The turbidity currents found in Congo Canyon are the strongest measured in the world. These are essentially underwater avalanches that can propagate for hundreds of kilometers, and their strength and frequency correlate strongly with the period of highest outflow from the Congo River. Their speeds vary from about 0.7 m/s to 3.5 m/s and events can last for more than a week. These currents are the major source of erosion in the canyon and represent a significant portion of the sediment that ends up in the fan at the end of the canyon. They commonly destroy equipment laid on the bottom of the ocean and have destroyed telegraph cables and moorings.

==Congo Deep-Sea Fan==
The Congo Deep-Sea Fan accounts for a surface of about 300,000 km^{2} and at least 0.7 Mkm^{3} of Cenozoic sediments, becoming one of the largest submarine fan systems in the world. The fan extends over 1000 km from the Congo-Angola coast and was developed after the early Cretaceous rifting. The sediments includes quartz grains.

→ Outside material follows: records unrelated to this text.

Lemma moves_filling w w' r r' rs g k :
  tally w (r :: rs) -> moves w w' r r' -> (g, k) ∈ omap filling (r' :: rs) ->
  (0 < g < length (w_wgs w'))%nat /\ members w' g = k.
Proof.
  intros Ht Hm Hin. pose proof (ta_filling _ _ Ht) as Hf.
  pose proof (moves_wgs _ _ _ _ Hm) as Hw. pose proof (ta_wgs _ _ Ht) as H0.
  apply elem_of_omap_cons in Hin as [Hr'|Hk].
  - pose proof (members_open w (length (w_wgs w)) _ Ht ltac:(lia)) as Hopen.
    pose proof (mv_filling _ _ _ _ Hm) as Hg. rewrite Hr' in Hg.
    assert (forall j, filling r = Some (g, j) -> (0 < g < length (w_wgs w))%nat /\ members w g = j) as Hin
      by (intros j Hj; apply Hf, elem_of_omap_cons; by left).
    inversion Hg as [fl Hl Hs Hr|Hl Hs Hr|h j Hl Hs Hr|]; subst; rewrite Hs.
    + destruct (Hin k) as [? ?]; [done|]. split; [lia|done].
    + split; [lia|done].
    + destruct (Hin j) as [? ?]; [done|]. rewrite decide_True by done. split; lia.
  - destruct (Hf g k) as [? Hmem]; [by apply elem_of_omap_cons; right|]. split; [lia|].
    rewrite <-Hmem. eapply regroup_other; [apply Hm|]. intros j Hr'.
    pose proof (moves_nodup _ _ _ _ _ Ht Hm) as Hn. cbn in Hn. rewrite Hr' in Hn. cbn in Hn.
    apply NoDup_cons in Hn as [Hn _]. apply Hn, groups_elem. by exists k.
Qed.
Lemma costs_op_bind {X B} k (o : Op X) (f : X -> prog B) :
  free_op o -> (forall x, costs k (f x)) -> costs k (op o ≫= f).
Proof. intros Ho Hf r Q Hr HQ. apply judge_op_bind, Ho. intros x. by apply Hf. Qed.

Lemma costs_op {X} (o : Op X) : free_op o -> costs 0 (op o).
Proof. intros Ho r Q _ HQ. apply Ho. intros x. apply HQ. lia. Qed.

Lemma costs_load_sub {B} k a (f : Subscriber -> prog B) :
  (forall s, sub_small s -> costs k (f s)) -> costs k (op (OpLoadSub a) ≫= f).
Proof. intros Hf r Q Hr HQ. apply judge_op_bind. intros s Hs. by apply (Hf s Hs). Qed.

Lemma costs_store_sub {B} k a s (f : unit -> prog B) :
  sub_small s -> costs k (f tt) -> costs k (op (OpStoreSub a s) ≫= f).
Proof. intros Hs Hf r Q Hr HQ. apply judge_op_bind. split; [done|]. by apply Hf. Qed.

Lemma costs_create {B} k m tpID name j (f : option TechProfileInstance * option GoError -> prog B) :
  (forall inst err, (forall i, inst = Some i -> small i) -> costs k (f (inst, err))) ->
  costs k (op (OpCreateTechProfileInstance m tpID name j) ≫= f).
Proof. intros Hf r Q Hr HQ. apply judge_op_bind. intros inst err Hi. by apply (Hf inst err Hi). Qed.

Lemma costs_new_sub {B} k s (f : nat -> prog B) :
  sub_small s -> (forall a, costs k (f a)) -> costs k (op (OpNewSub s) ≫= f).
Proof. intros Hs Hf r Q Hr HQ. apply judge_op_bind. split; [done|]. intros a. by apply Hf. Qed.

Lemma costs_new_onu {B} k d (f : nat -> prog B) :
  onu_testConfig d = cfg -> (forall a, costs k (f a)) -> costs k (op (OpNewOnu d) ≫= f).
Proof. intros Hd Hf r Q Hr HQ. apply judge_op_bind. split; [done|]. intros a. by apply Hf. Qed.

Lemma costs_load_onu {B} k a (f : OnuDevice -> prog B) :
  (forall d, onu_testConfig d = cfg -> costs k (f d)) -> costs k (op (OpLoadOnu a) ≫= f).
Proof. intros Hf r Q Hr HQ. apply judge_op_bind. intros d Hd. by apply (Hf d Hd). Qed.

Lemma costs_store_onu {B} k a d (f : unit -> prog B) :
  onu_testConfig d = cfg -> costs k (f tt) -> costs k (op (OpStoreOnu a d) ≫= f).
Proof. intros Hd Hf r Q Hr HQ. apply judge_op_bind. split; [done|]. by apply Hf. Qed.

Lemma costs_go {A} k c (a : A) : costs k c -> costs k (Go c (Ret a)).
Proof.
  intros Hc r Q Hr HQ. exists k, (r - k)%nat. split_and!; [cbn; lia|by apply costs_judge|by apply HQ].
Qed.

Lemma costs_for_each {A} k (l : list A) body : (forall x, costs k (body x)) -> costs (k * length l) (for_each l body).
Proof.
  intros Hb. induction l as [|x l IH]; [apply costs_ret|].
  rewrite for_each_cons. eapply costs_mono; [by apply costs_bind|]. cbn. lia.
Qed.

Lemma costs_for_err {A} (l : list A) body (c : A -> nat) :
  (forall x, x ∈ l -> costs (c x) (body x)) -> costs (sum_list (c <$> l)) (for_err l body).
Proof.
  intros Hb. induction l as [|x l IH]; [apply costs_ret|]. cbn [for_err fmap list_fmap sum_list].
  apply costs_bind; [apply Hb; by left|]. intros [e|]; [apply costs_ret|]. apply IH. intros y Hy. apply Hb. by right.
Qed.

Lemma costs_when_nil k err p : costs k p -> costs k (when_nil err p).
Proof. intros Hp. destruct err; [apply costs_ret|done]. Qed.

(** A free program followed by one that is not. *)
Lemma costs_free_bind {A B} k (p : prog A) (f : A -> prog B) :
  costs 0 p -> (forall a, costs k (f a)) -> costs k (p ≫= f).
Proof. by apply (costs_bind 0). Qed.

(** ** The workflows *)

Lemma costs_deref {A} (p : option A) : costs 0 (deref p).
Proof. destruct p; [apply costs_ret|apply costs_panic]. Qed.

Lemma costs_index {A} (l : list A) i : costs 0 (index l i).
Proof. unfold index. destruct (l !! i); [apply costs_ret|apply costs_panic]. Qed.

Lemma costs_GetFlowID m pon : costs 0 (GetFlowID m pon).
Proof. apply costs_op_bind; [by intros r K|]. intros id. apply costs_ret. Qed.

Lemma costs_with_flow_id subs k f : (forall id, costs k (f id)) -> costs k (with_flow_id subs f).
Proof. intros Hf. apply costs_free_bind; [apply costs_GetFlowID|]. intros [id [e|]]; [apply costs_ret|apply Hf]. Qed.

Lemma costs_first_TpInstance subs : costs 0 (first_TpInstance subs).
Proof. apply costs_free_bind; [apply costs_index|]. intros id. apply costs_ret. Qed.

Lemma costs_random_mac n mac : costs 0 (random_mac n mac).
Proof.
  revert mac. induction n as [|n IH]; intros mac; [apply costs_ret|].
  apply costs_free_bind; [|intros b; apply IH]. apply costs_op_bind; [by intros r K|]. intros r. apply costs_ret.
Qed.

Lemma costs_GetTrafficScheduler inst c sh : costs 0 (GetTrafficScheduler inst c sh).
Proof. do 3 (apply costs_free_bind; [apply costs_deref|intros ?]). apply costs_ret. Qed.

(** Takes a program apart; the answers do not matter. *)
Ltac costing :=
  repeat first
    [ apply costs_ret | apply costs_panic | apply costs_rpc | apply costs_deref | apply costs_index
    | apply costs_first_TpInstance | apply costs_GetFlowID | apply costs_random_mac | apply costs_GetTrafficScheduler
    | apply costs_rpc_bind; intros ?
    | apply costs_op_bind; [by intros ? ?|intros ?]
    | apply costs_free_bind; [|intros ?]
    | match goal with
      | |- costs _ (match ?x with _ => _ end) => destruct x
      end ].

Lemma costs_send_scheds subs d : costs 1 (send_scheds subs d).
Proof. apply costs_free_bind; [unfold getTrafficSched, GetDsScheduler, GetUsScheduler; costing|]. intros ts. costing. Qed.

Lemma costs_send_queues subs d : costs 1 (send_queues subs d).
Proof. apply costs_free_bind; [unfold getTrafficQueues, GetTrafficQueues; costing|]. intros ts. costing. Qed.

Lemma costs_AddFlow subs ty dir id alloc gem pcp rep sym pb : costs 1 (AddFlow subs ty dir id alloc gem pcp rep sym pb).
Proof. unfold AddFlow. costing. Qed.

Lemma costs_AddTtFlow subs ty dir id alloc gem pcp rep sym pb : costs 1 (AddTtFlow subs ty dir id alloc gem pcp rep sym pb).
Proof.
  apply costs_free_bind; [|intros x; costing]. unfold FormatTtClassfierAction, GenerateMac. costing.
Qed.

Lemma costs_us_gems {B} k subs (f : Z * list GemPortAttributes -> prog B) :
  sub_small subs ->
  (forall alloc tp, small tp -> costs k (f (alloc, UpstreamGemPortAttributeList tp))) -> costs k (us_gems subs ≫= f).
Proof.
  intros [_ Hs] Hf. unfold us_gems, first_TpInstance, index.
  destruct (TpIDList (TestConfig subs) !! 0%nat) as [id|]; [|apply costs_panic].
  rewrite !ret_bind. cbn [mret]. change (Ret ?a ≫= ?g) with (g a).
  destruct (TpInstance subs !! id) as [tp|] eqn:Htp; [|apply costs_panic].
  cbn [deref]. rewrite !ret_bind. destruct (UsScheduler tp) as [us|]; [|apply costs_panic].
  cbn [deref]. rewrite !ret_bind. apply Hf. by apply Hs in Htp.
Qed.

(** The flows of a service of the TT workflow: [c] for each gem port and priority. *)
Lemma costs_service c subs body :
  sub_small subs -> (forall alloc g pcp, costs c (body alloc g pcp)) ->
  costs (c * pairs) ('(allocID, gems) ← us_gems subs;
    for_err gems (fun gem => for_err (pbit_pcps (gp_PbitMap gem)) (body allocID gem))).
Proof.
  intros Hs Hb. apply costs_us_gems; [done|]. intros alloc tp Htp.
  eapply costs_mono; [apply (costs_for_err _ _ (fun gem => c * length (pbit_pcps (gp_PbitMap gem)))%nat)|].
  - intros gem _. eapply costs_mono; [apply (costs_for_err _ _ (fun _ => c)); intros pcp _; apply Hb|].
    induction (pbit_pcps (gp_PbitMap gem)) as [|x l IH]; cbn in *; lia.
  - etrans; [|apply Nat.mul_le_mono_l; exact Htp]. unfold gem_pcps.
    induction (UpstreamGemPortAttributeList tp) as [|g l IH]; [cbn; lia|]. cbn.
    rewrite length_app, length_fmap. cbn in IH. lia.
Qed.

Ltac costs_flows :=
  repeat first
    [ apply costs_ret | apply costs_AddFlow | apply costs_AddTtFlow
    | apply costs_with_flow_id; intros ? | apply costs_when_nil
    | apply (costs_bind 1 1); [|intros ?] | apply (costs_bind 1 2); [|intros ?] | apply (costs_bind 1 3); [|intros ?]
    | apply (costs_bind 1 0); [|intros ?] ].

Lemma costs_two d d' (p q : prog (option GoError)) : costs d p -> costs d' q -> costs (d + d') (err ← p; when_nil err q).
Proof. intros Hp Hq. apply costs_bind; [done|]. intros err. by apply costs_when_nil. Qed.

Lemma costs_stages stages ks subs :
  Forall2 (fun (stage : Subscriber -> prog (option GoError)) k => costs k (stage subs)) stages ks ->
  costs (sum_list ks) (for_err stages (fun stage => stage subs)).
Proof.
  induction 1 as [|stage k stages ks Hs _ IH]; [apply costs_ret|]. cbn [for_err sum_list].
  apply costs_bind; [done|]. intros [e|]; [apply costs_ret|exact IH].
Qed.

Lemma costs_mapped subs ty dir :
  sub_small subs ->
  costs 1 ('(allocID, gems) ← us_gems subs;
           let pbitToGem := build_pbitToGem gems in
           with_flow_id subs (fun flowID => AddFlow subs ty dir flowID allocID 0 0xff true 0 pbitToGem)).
Proof. intros Hs. apply costs_us_gems; [done|]. intros alloc tp _. costs_flows. Qed.

Lemma costs_hsia subs :
  sub_small subs ->
  costs 2 ('(allocID, gems) ← us_gems subs;
           let pbitToGem := build_pbitToGem gems in
           with_flow_id subs (fun flowIDUs =>
           err ← AddFlow subs HsiaFlow Upstream flowIDUs allocID 0 0xff true 0 pbitToGem;
           when_nil err (
           with_flow_id subs (fun flowIDDs =>
           AddFlow subs HsiaFlow Downstream flowIDDs allocID 0 0xff true flowIDUs pbitToGem)))).
Proof. intros Hs. apply costs_us_gems; [done|]. intros alloc tp _. costs_flows. Qed.

Lemma costs_multicast grp : costs 5 (AddMulticastQueueFlow grp).
Proof.
  assert (costs 1 (AddMulticastFlow grp)) as Hf.
  { apply costs_free_bind; [apply costs_GetFlowID|]. intros [id [e|]]; [apply costs_ret|].
    apply costs_free_bind; [unfold GenerateMulticastMac; costing|]. intros mac. costing. }
  assert (costs 1 (AddMulticastSched grp)) as Hs by (unfold AddMulticastSched; costing).
  assert (forall (b : bool) (p : prog (option GoError)), costs 1 p -> costs 1 (if b then p else Ret None)) as Hif
    by (intros [|] p Hp; [done|apply costs_ret]).
  unfold AddMulticastQueueFlow.
  do 5 (apply (costs_two 1); [apply Hif; first [done|apply costs_rpc]|]). apply costs_ret.
Qed.

Lemma costs_tt_multicast subs : costs 5 (tt_ProvisionMulticastFlow subs).
Proof.
  apply costs_op_bind; [by intros r K|]. intros di. destruct (_ =? 0); [apply costs_panic|].
  apply costs_op_bind; [by intros r K|]. intros last. apply costs_free_bind.
  - destruct (_ =? _); costing.
  - intros b. apply costs_multicast.
Qed.

Lemma costs_scheds subs :
  costs 2 (err ← send_scheds subs Direction_DOWNSTREAM; when_nil err (send_scheds subs Direction_UPSTREAM)).
Proof. apply (costs_two 1 1); apply costs_send_scheds. Qed.

Lemma costs_queues subs :
  costs 2 (err ← send_queues subs Direction_DOWNSTREAM; when_nil err (send_queues subs Direction_UPSTREAM)).
Proof. apply (costs_two 1 1); apply costs_send_queues. Qed.
(** C38. A new pool gives its start index and the ids that follow, as many as its
    end index rounded up to a multiple of 8, and then none: a pool that starts at
    2 or later gives ids beyond its end. *)
Theorem pool_capacity (intf s e : Z) :
  is_u32 s -> 0 <= e < 2 ^ 32 - 7 -> s + 8 * ((e + 7) / 8) <= 2 ^ 32 ->
  exists r', generate_ids (Z.to_nat (8 * ((e + 7) / 8))) (Some (FormatResource intf s e [])) []
             = ((seqZ s (8 * ((e + 7) / 8)), None), Some r')
    /\ GenerateNextID (Some r') = ((0, Some exhausted), Some r')
    /\ (2 <= s <= e -> e + 1 ∈ seqZ s (8 * ((e + 7) / 8))).
Proof.
  intros Hs He Hsum. destruct (FormatResource_new intf s e Hs He) as (Hr & Hf & Hl).
  set (r := FormatResource intf s e []) in *. set (n := 8 * ((e + 7) / 8)) in *.
  assert (Len (POOL r) = Z.to_nat n) as Hn by lia.
  destruct (generate_ids_filled (Z.to_nat n) 0 r [] Hr Hf) as (r' & Hg & Hf' & Hr' & Hl'); [lia|].
  exists r'. split_and!.
  - rewrite Hg. cbn [app]. do 3 f_equal. unfold seqZ. apply list_fmap_ext. intros i x Hx.
    apply lookup_seq in Hx. unfold id_at. apply Z.mod_small. cbn. unfold is_u32 in Hs. lia.
  - apply generate_full. rewrite Hl', Hn. exact Hf'.
  - intros H2. apply elem_of_seqZ. pose proof (Z.div_mod (e + 7) 8 ltac:(lia)).
    pose proof (Z.mod_pos_bound (e + 7) 8 ltac:(lia)). lia.
Qed.

(** A pool of ONU ids that starts at 1, and its manager. *)
Definition sample_manager : PoolManager :=
  {| pm_PathPrefix := "service/voltha/resource_manager/XGS-PON"; pm_DeviceID := "BBSIM_OLT";
     pm_SharedPoolID := fun _ => 0 |}.
Definition sample_pool : Resource := FormatResource 0 1 16 [].

Lemma sample_pool_ok : pool_ok sample_pool.
Proof. by apply FormatResource_new. Qed.

Lemma generate_ids_spec_witness :
  match generate_ids 3 (Some sample_pool) [] with
  | ((ids, err), Some r') => (ids, err) = ([1; 2; 3], None) /\ takes sample_pool ids r'
  | _ => False
  end.
Proof.
  pose proof (generate_ids_spec sample_pool 3 sample_pool_ok) as Hs.
  destruct (generate_ids 3 (Some sample_pool) []) as [[ids err] [r'|]] eqn:E; [|exact Hs].
  split; [|apply Hs]. transitivity (generate_ids 3 (Some sample_pool) []).1; [by rewrite E|].
  vm_compute. reflexivity.
Defined.

Lemma release_generate_witness :
  match GenerateNextID (Some sample_pool) with
  | ((id, None), Some r') => id = 1 /\ ReleaseID r' id = (true, sample_pool)
  | _ => False
  end.
Proof.
  destruct (GenerateNextID (Some sample_pool)) as [[id [e|]] [r'|]] eqn:E; try (vm_compute in E; discriminate).
  split; [by vm_compute in E; injection E|]. apply (release_generate sample_pool r' id sample_pool_ok E).
Defined.

(** A pool of [1024 .. 1030] gives 1031 as well. *)
Lemma pool_capacity_witness :
  exists r', generate_ids 1032 (Some (FormatResource 0 1024 1030 [])) [] = ((seqZ 1024 1032, None), Some r')
    /\ GenerateNextID (Some r') = ((0, Some exhausted), Some r')
    /\ (2 <= 1024 <= 1030 -> 1031 ∈ seqZ 1024 1032).
Proof. apply (pool_capacity 0 1024 1030); [split; lia|lia|vm_compute; discriminate]. Defined.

The connection through the Congo submarine canyon allowed the direct transfer of terrestrial materials to the abyssal zone of the fan system. Unlike other rivers that empty into the sea, the Congo River is not building a delta because essentially all of its sediments are carried by turbidity currents via the submarine canyon to the fan. This accumulation is probably the greatest in the world for a currently active submarine system. The fan is built up by sediment gravity flows and other submarine mass movements, but also represents a very large active turbidite system. Although there exists a net up-canyon bottom current due to upwelling, these events overwhelm the normal bottom flow and ensure continued deposition.